Enzyme‐Instructed Self‐Assembly Reprograms Fatty Acid Metabolism for Cancer Therapeutics

Using stimulated Raman scattering imaging to visualize cellular responses to EISA, this study reveals that EISA induces metabolic reprogramming in cancer cells, characterized by enhanced FAs uptake and catabolism alongside reduced glucose anabolism. Inhibition of FAs uptake synergistically enhances the anticancer efficacy of EISA, suggesting a promising combinatorial strategy for cancer therapy.

Abstract

Enzyme-instructed self-assembly (EISA) is actively explored as a promising therapeutic approach for cancer treatment.
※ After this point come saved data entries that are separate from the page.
(** * Parallel-Grepper: word-frequency counters, sequential and OpenMP

    A shallow embedding of [src/sequential/word_counter_sequential.cpp],
    [src/parallel/word_counter_parallel.cpp] and the two [main.cpp] drivers,
    followed by the properties of the design specification.

    Conventions of the embedding
    - [std::string] is [string], a [char] is an [ascii]; the value of
      [static_cast<unsigned char>(c)] is [uchar c], an integer in 0..255.
    - [unsigned long long] is a [Z] reduced modulo 2^64 at every update,
      [int] is a [Z] and a conversion to [int] is [static_cast_int].
    - [std::unordered_map<std::string, unsigned long long>] is a
      [gmap string Z]; iterating a map visits [map_to_list]. The order in
      which an [unordered_map] is iterated depends on the history of its
      insertions, which a [gmap] does not keep: the ranking takes it
      through its parameter [sort], the copy of the entries in iteration
      order followed by [std::sort], so that two maps that were built by
      different insertions are ranked by two [sort]s.
    - the counter objects are records; a member function takes the object
      and returns the updated object next to its result.
    - files and the two console streams live in a [World] that the I/O
      functions thread through.
    - the clock readings are arguments [startTime] and [endTime], in
      milliseconds; the [double] executionTime is the rational [Q] it
      stands for, and [show_fixed p x], a parameter, is the text that
      [std::fixed << std::setprecision(p) << x] prints.
    - library functions outside the repository are parameters of the
      functions that call them: [sort] for [std::sort], [stoi] for
      [std::stoi] ([None] when it throws).
    - an OpenMP parallel region is run under a [Schedule]: the split of the
      iteration space among the threads, the interleaving of their loop
      iterations and the order in which they enter the merge section.
      Whether the runtime can create the team at all is its answer [fork]
      to the request of a team. *)

From Stdlib Require Import ZArith QArith Ascii String List Sorting.Sorted Sorting.Permutation.
From stdpp Require Import gmap strings list fin_maps pretty.

Local Open Scope Z_scope.

(** ** Characters: the "C" locale of <cctype> *)

Definition uchar (c : ascii) : Z := Z.of_N (N_of_ascii c).

(** Conversion of the [int] that [std::tolower] returns back to a [char]. *)
Definition to_char (z : Z) : ascii := ascii_of_N (Z.to_N (z mod 256)).

Definition isupper (c : Z) : bool := (65 <=? c) && (c <=? 90).
Definition islower (c : Z) : bool := (97 <=? c) && (c <=? 122).
Definition isalpha (c : Z) : bool := isupper c || islower c.
Definition tolower (c : Z) : Z := if isupper c then c + 32 else c.
Definition isspace (c : Z) : bool := (c =? 32) || ((9 <=? c) && (c <=? 13)).

(** [s.empty()] *)
Definition is_empty (s : string) : bool :=
  match s with EmptyString => true | String _ _ => false end.

(** ** Machine integers *)

Definition wrap64 (z : Z) : Z := z mod 2 ^ 64.

(** Conversion of a [size_t] to [int]: reduction modulo 2^32 into the
    signed range. *)
Definition static_cast_int (z : Z) : Z := (z + 2 ^ 31) mod 2 ^ 32 - 2 ^ 31.

(** ** The frequency map *)

Abbreviation WordMap := (gmap string Z).
Abbreviation Entry := (string * Z)%type.

(** [m[k] += v] on an [unordered_map]: a missing key is value-initialised
    to 0 first. *)
Definition map_add (m : WordMap) (k : string) (v : Z) : WordMap :=
  <[k := wrap64 (default 0 (m !! k) + v)]> m.

(** [m[k]++] *)
Definition map_incr (m : WordMap) (k : string) : WordMap := map_add m k 1.

(** ** Tokenizer: the [while (stream >> word)] loops

    [operator>>] skips white space, then reads up to the next white space
    or the end of the stream, and fails when it could read no character.
    [read_words text word] is the list of words read from [text] when
    [word] holds the characters of the word being read. *)
Fixpoint read_words (text : string) (word : string) : list string :=
  match text with
  | EmptyString => if is_empty word then [] else [word]
  | String c rest =>
      if isspace (uchar c)
      then (if is_empty word then read_words rest "" else word :: read_words rest "")
      else read_words rest (word +:+ String c "")
  end.

Definition extract_words (text : string) : list string := read_words text "".

(** ** I/O world *)

(** [files] holds the contents of the files that can be opened for
    reading; [creatable] tells whether an [ofstream] on a path opens. *)
Record World := mkWorld {
  files : gmap string string;
  creatable : string -> bool;
  cout : string;
  cerr : string
}.

Definition endl : string := String (ascii_of_nat 10) "".

Definition print_cout (s : string) (w : World) : World :=
  mkWorld (files w) (creatable w) (cout w +:+ s) (cerr w).
Definition print_cerr (s : string) (w : World) : World :=
  mkWorld (files w) (creatable w) (cout w) (cerr w +:+ s).
Definition write_file (name content : string) (w : World) : World :=
  mkWorld (<[name := content]> (files w)) (creatable w) (cout w) (cerr w).

(** [setw] with [std::left] / [std::right] and the fill character ' '. *)
Definition spaces (n : nat) : string := string_of_list_ascii (repeat " "%char n).
Definition setw_left (w : nat) (s : string) : string :=
  s +:+ spaces (w - String.length s).
Definition setw_right (w : nat) (s : string) : string :=
  spaces (w - String.length s) +:+ s.

(** The comparator of both [getTopWords]: [a.second > b.second]. *)
Definition by_count_desc (a b : Entry) : bool := b.2 <? a.2.

(** [std::sort(first, last, comp)] is a parameter [sort] of the functions
    that call it; [std_sort_contract] is what the C++ standard promises of
    it for the comparator used here. *)
Definition std_sort_contract
    (sort : (Entry -> Entry -> bool) -> list Entry -> list Entry) : Prop :=
  forall l,
    Permutation (sort by_count_desc l) l /\
    StronglySorted (fun a b => by_count_desc b a = false) (sort by_count_desc l).

(** * The sequential counter *)
Module Sequential.

Record WordCounterSequential := mkCounter {
  executionTime : Q;
  totalWords : Z;
  uniqueWords : Z
}.

(** The constructor. *)
Definition create : WordCounterSequential := mkCounter 0%Q 0 0.

Definition getExecutionTime (self : WordCounterSequential) : Q := executionTime self.
Definition getTotalWords (self : WordCounterSequential) : Z := totalWords self.
Definition getUniqueWords (self : WordCounterSequential) : Z := uniqueWords self.

Definition normalizeWord (word : string) : string :=
  fold_left
    (fun normalized c =>
       if isalpha (uchar c)
       then normalized +:+ String (to_char (tolower (uchar c))) ""
       else normalized)
    (list_ascii_of_string word) "".

Definition isValidChar (c : ascii) : bool := isalpha (uchar c).

(** The body of the two [while (... >> word)] loops, on the pair of
    [wordFreq] and the field [totalWords]. *)
Definition count_word (st : WordMap * Z) (word : string) : WordMap * Z :=
  let normalized := normalizeWord word in
  if is_empty normalized then st
  else (map_incr st.1 normalized, wrap64 (st.2 + 1)).

Definition count_stream (content : string) : WordMap * Z :=
  fold_left count_word (extract_words content) (∅, 0).

(** [startTime] and [endTime] are the two readings of the clock, in
    milliseconds. *)
Definition countWords (startTime endTime : Q) (text : string)
    (self : WordCounterSequential) : WordMap * WordCounterSequential :=
  let st := count_stream text in
  let wordFreq := st.1 in
  (wordFreq, mkCounter (endTime - startTime) st.2 (Z.of_nat (size wordFreq))).

Definition countWordsFromFile (startTime endTime : Q) (filename : string)
    (self : WordCounterSequential) (w : World)
    : WordMap * WordCounterSequential * World :=
  match files w !! filename with
  | None =>
      (∅, mkCounter 0%Q (totalWords self) (uniqueWords self),
       print_cerr ("Error: Cannot open file " +:+ filename +:+ endl) w)
  | Some content =>
      let st := count_stream content in
      let wordFreq := st.1 in
      (wordFreq, mkCounter (endTime - startTime) st.2 (Z.of_nat (size wordFreq)), w)
  end.

Definition getTopWords
    (sort : (Entry -> Entry -> bool) -> list Entry -> list Entry)
    (wordMap : WordMap) (n : Z) : list Entry :=
  let wordVec := map_to_list wordMap in
  let wordVec := sort by_count_desc wordVec in
  if (0 <? n) && (n <? static_cast_int (Z.of_nat (length wordVec)))
  then take (Z.to_nat n) wordVec
  else wordVec.

Section Report.
Variable show_fixed : nat -> Q -> string.
Variable sort : (Entry -> Entry -> bool) -> list Entry -> list Entry.

Definition report_row (e : Entry) : string :=
  setw_left 30 e.1 +:+ setw_right 15 (pretty e.2) +:+ endl.

Definition report (self : WordCounterSequential) (wordMap : WordMap) (topN : Z) : string :=
  "Word Frequency Analysis Results" +:+ endl +:+
  "================================" +:+ endl +:+
  "Total Words: " +:+ pretty (totalWords self) +:+ endl +:+
  "Unique Words: " +:+ pretty (uniqueWords self) +:+ endl +:+
  "Execution Time: " +:+ show_fixed 2 (executionTime self) +:+ " ms" +:+ endl +:+
  "================================" +:+ endl +:+ endl +:+
  setw_left 30 "Word" +:+ setw_right 15 "Frequency" +:+ endl +:+
  string_of_list_ascii (repeat "-"%char 45) +:+ endl +:+
  fold_left (fun out e => out +:+ report_row e) (getTopWords sort wordMap topN) "".

Definition saveResults (self : WordCounterSequential) (wordMap : WordMap)
    (filename : string) (topN : Z) (w : World) : World :=
  if creatable w filename
  then print_cout ("Results saved to: " +:+ filename +:+ endl)
         (write_file filename (report self wordMap topN) w)
  else print_cerr ("Error: Cannot create output file " +:+ filename +:+ endl) w.

End Report.

(** The driver [sequential/main.cpp]. [None] stands for termination by the
    exception of [std::stoi]; otherwise the exit code and the world. *)
Section Driver.
Variable show_fixed : nat -> Q -> string.
Variable sort : (Entry -> Entry -> bool) -> list Entry -> list Entry.
Variable stoi : string -> option Z.

Definition arg (argv : list string) (i : nat) : string := default "" (argv !! i).

Definition rule : string := "===========================================".
Definition dashes : string := "-------------------------------------------".

Definition top_word_line (rank : Z) (e : Entry) : string :=
  setw_right 3 (pretty rank) +:+ ". " +:+
  setw_left 20 e.1 +:+ setw_right 10 (pretty e.2) +:+ endl.

Definition print_top_words (topWords : list Entry) (w : World) : World :=
  (fold_left
     (fun st e => (print_cout (top_word_line st.2 e) st.1, st.2 + 1))
     topWords (w, 1)).1.

Definition main (startTime endTime : Q) (argv : list string) (w : World)
    : option (Z * World) :=
  let argc := Z.of_nat (length argv) in
  if argc <? 2 then
    let w := print_cerr ("Usage: " +:+ arg argv 0 +:+
                         " <input_file> [output_file] [top_n]" +:+ endl) w in
    let w := print_cerr ("Example: " +:+ arg argv 0 +:+
                         " data/test_10mb.txt results/output.txt 100" +:+ endl) w in
    Some (1, w)
  else
    let inputFile := arg argv 1 in
    let outputFile :=
      if 2 <? argc then arg argv 2 else "results/sequential/output.txt"%string in
    match (if 3 <? argc then stoi (arg argv 3) else Some 100) with
    | None => None
    | Some topN =>
        let w := print_cout (rule +:+ endl) w in
        let w := print_cout ("  Sequential Word Frequency Counter" +:+ endl) w in
        let w := print_cout (rule +:+ endl) w in
        let w := print_cout ("Input File: " +:+ inputFile +:+ endl) w in
        let w := print_cout ("Output File: " +:+ outputFile +:+ endl) w in
        let w := print_cout ("Top N Words: " +:+ pretty topN +:+ endl) w in
        let w := print_cout (dashes +:+ endl) w in
        let counter := create in
        let w := print_cout ("Processing file..." +:+ endl) w in
        let '(wordFreq, counter, w) :=
          countWordsFromFile startTime endTime inputFile counter w in
        if bool_decide (wordFreq = ∅) then
          Some (1, print_cerr ("Error: No words processed!" +:+ endl) w)
        else
          let w := print_cout (endl +:+ "Statistics:" +:+ endl) w in
          let w := print_cout (dashes +:+ endl) w in
          let w := print_cout ("Total Words:     " +:+
                               pretty (getTotalWords counter) +:+ endl) w in
          let w := print_cout ("Unique Words:    " +:+
                               pretty (getUniqueWords counter) +:+ endl) w in
          let w := print_cout ("Execution Time:  " +:+
                               show_fixed 2 (getExecutionTime counter) +:+
                               " ms" +:+ endl) w in
          let w := print_cout ("                 " +:+
                               show_fixed 4 (getExecutionTime counter / 1000)%Q +:+
                               " seconds" +:+ endl) w in
          let w := print_cout (endl +:+ "Top " +:+ pretty (Z.min 10 topN) +:+
                               " Most Frequent Words:" +:+ endl) w in
          let w := print_cout (dashes +:+ endl) w in
          let topWords := getTopWords sort wordFreq 10 in
          let w := print_top_words topWords w in
          let w := print_cout (endl +:+ "Saving results..." +:+ endl) w in
          let w := saveResults show_fixed sort counter wordFreq outputFile topN w in
          let w := print_cout (endl +:+ "Processing complete!" +:+ endl) w in
          let w := print_cout (rule +:+ endl) w in
          Some (0, w)
    end.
However, the metabolic response of cancer cells to EISA remains under-studied. Here, by stimulated Raman scattering (SRS) imaging in C─H, fingerprint, and silent windows, it is found that the formation of peptide assemblies within and around cancer cells significantly enhances both lipids catabolism and fatty acids (FAs) uptake. It is further found that the increased uptake of FAs aids the resistance of cancer cells under EISA treatment, likely to cope with the stress induced by the peptide assemblies. Combining EISA with FAs uptake inhibition leads to enhanced cancer suppression compared to EISA alone, while additional FAs supplementation rescue cancer cells from EISA treatment, both in vitro and in 3D-culture spheroid models. These findings shed new light on the impact of EISA on the metabolic activities of cancer cells and suggest a new approach for improved cancer therapy.